Schneider A, Fasshauer E, Scheiderbauer J, Warnke C, Köpke S, Kasper J, Toussaint M, Temmes H, Hemmer B, Schiffmann I, Rahn A C, Heesen C
Institute of Neuroimmunology and Multiple Sclerosis, University Medical Centre Hamburg-Eppendorf, Hamburg, Germany; Department of Neurology, University Medical Centre Hamburg-Eppendorf, Hamburg, Germany.
Deutsche Multiple Sklerose Gesellschaft, Bundesverband e.V. (German MS Society Federal Association [DMSG]), Hannover, Germany.
Mult Scler Relat Disord. 2022 Apr;60:103728. doi: 10.1016/j.msard.2022.103728. Epub 2022 Mar 10.
Multiple sclerosis treatment options are increasing. Evidence-based patient information (EBPI) are therefore crucial to enable patient involvement in decision making. Based on earlier work on decision support, patient information handbooks on 8 MS immunotherapies were developed, piloted and evaluated with support from the German Clinical Competence Network MS and the German MS Society.
Handbooks were structured according to EBPI concepts. Drafts were commented by patient representatives and neurologists with an MS expertise. Executive boards of the German MS Society and the Competence Network as well as pharmaceutical companies' feedback was included. Handbooks were distributed among MS neurologists by the German MS Society. Evaluation followed applying a mixed methods approach with interviews, focus groups and surveys. One survey addressed persons with MS (pwMS) based on a questionnaire included in each handbook. Neurologists who received printed patient handbooks were invited to give feedback in a second survey.

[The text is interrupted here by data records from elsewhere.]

(** * The MIME decoder of the temporary-mailbox worker (email.js, utils.js)

    A shallow embedding of the mail parser: [parseMimeEmail], [parseHeaders],
    [decodeMimeHeader], [extractCharset], [getTextDecoder], [decodeBase64],
    [decodeBase64ToBinary], [decodeQuotedPrintable], [parseBody],
    [parseMultipart], [decodeContent] and, from utils.js, [htmlToText]; and
    of what the worker does around it: [handleEmail], the helpers
    [getDomains], [generatePrefix], [isAllowedDomain], [parseEmailAddress],
    [extractPreview], [getClientIP], [checkRateLimit] and
    [rateLimitResponse] of utils.js, and [cleanupOldEmails] of index.js.

    A JavaScript string is the list of its UTF-16 code units, a number is an
    integer, an object used as a dictionary is the finite map of its own
    properties.  Every regular expression of the source is written out as
    the matcher it denotes; the functions of the engine the source calls
    ([atob], [TextDecoder], [TextEncoder], [trim], [split], ...) follow
    ECMAScript and the WHATWG standards. *)

From Stdlib Require Import ZArith List String Ascii Bool Lia.
From stdpp Require Import gmap list.

Open Scope Z_scope.

(** ** Strings *)

Abbreviation jsstring := (list Z).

Eight handbooks were developed providing absolute and relative risk information in numbers and figures as well as monitoring needs and drug fact boxes. Despite the high amount of information and the display of low absolute risk reduction rates of treatments, handbooks were overall appreciated by pwMS (n=107) and mostly also by physicians (n=24). For more than 70% of the pwMS the information was new, understandable and supportive for decision making. But patients felt uncomfortable with relative risk information. However, response rates in the evaluation were low, exposing the challenges when implementing EBPI into clinical care. Therefore, conclusions must be considered preliminary.
EBPI on immunotherapies for MS seem feasible and are appreciated by patients and treating neurologists but more implementation research is needed.
多发性硬化症的治疗选择日益增多。因此,基于证据的患者信息对于让患者参与决策至关重要。在德国多发性硬化症临床能力网络和德国多发性硬化症协会的支持下,我们开发、试行并评估了关于8种多发性硬化症免疫疗法的患者信息手册。
手册按照基于证据的患者信息概念进行构建。患者代表和具有多发性硬化症专业知识的神经科医生对手册草稿进行了评论,并纳入了德国多发性硬化症协会执行委员会、能力网络以及制药公司的反馈意见。德国多发性硬化症协会将手册分发给多发性硬化症神经科医生。采用访谈、焦点小组和调查等混合方法进行评估。一项调查基于每本手册中包含的问卷,针对多发性硬化症患者(pwMS)。在第二项调查中,邀请收到印刷版患者手册的神经科医生提供反馈。
共编写了8本手册,以数字和图表形式提供了绝对风险和相对风险信息以及监测需求和药物信息框。尽管信息量很大,且治疗的绝对风险降低率显示较低,但手册总体上得到了pwMS患者(n = 107)的认可,大多数医生(n = 24)也认可。超过70%的pwMS患者认为这些信息是新的、易于理解且有助于决策。但患者对相对风险信息感到困惑。然而,评估中的回复率较低,这凸显了将基于证据的患者信息应用于临床护理时所面临的挑战。因此,结论必须视为初步结论。
关于多发性硬化症免疫疗法的基于证据的患者信息似乎是可行的,并且得到了患者和治疗神经科医生的认可,但还需要更多的实施研究。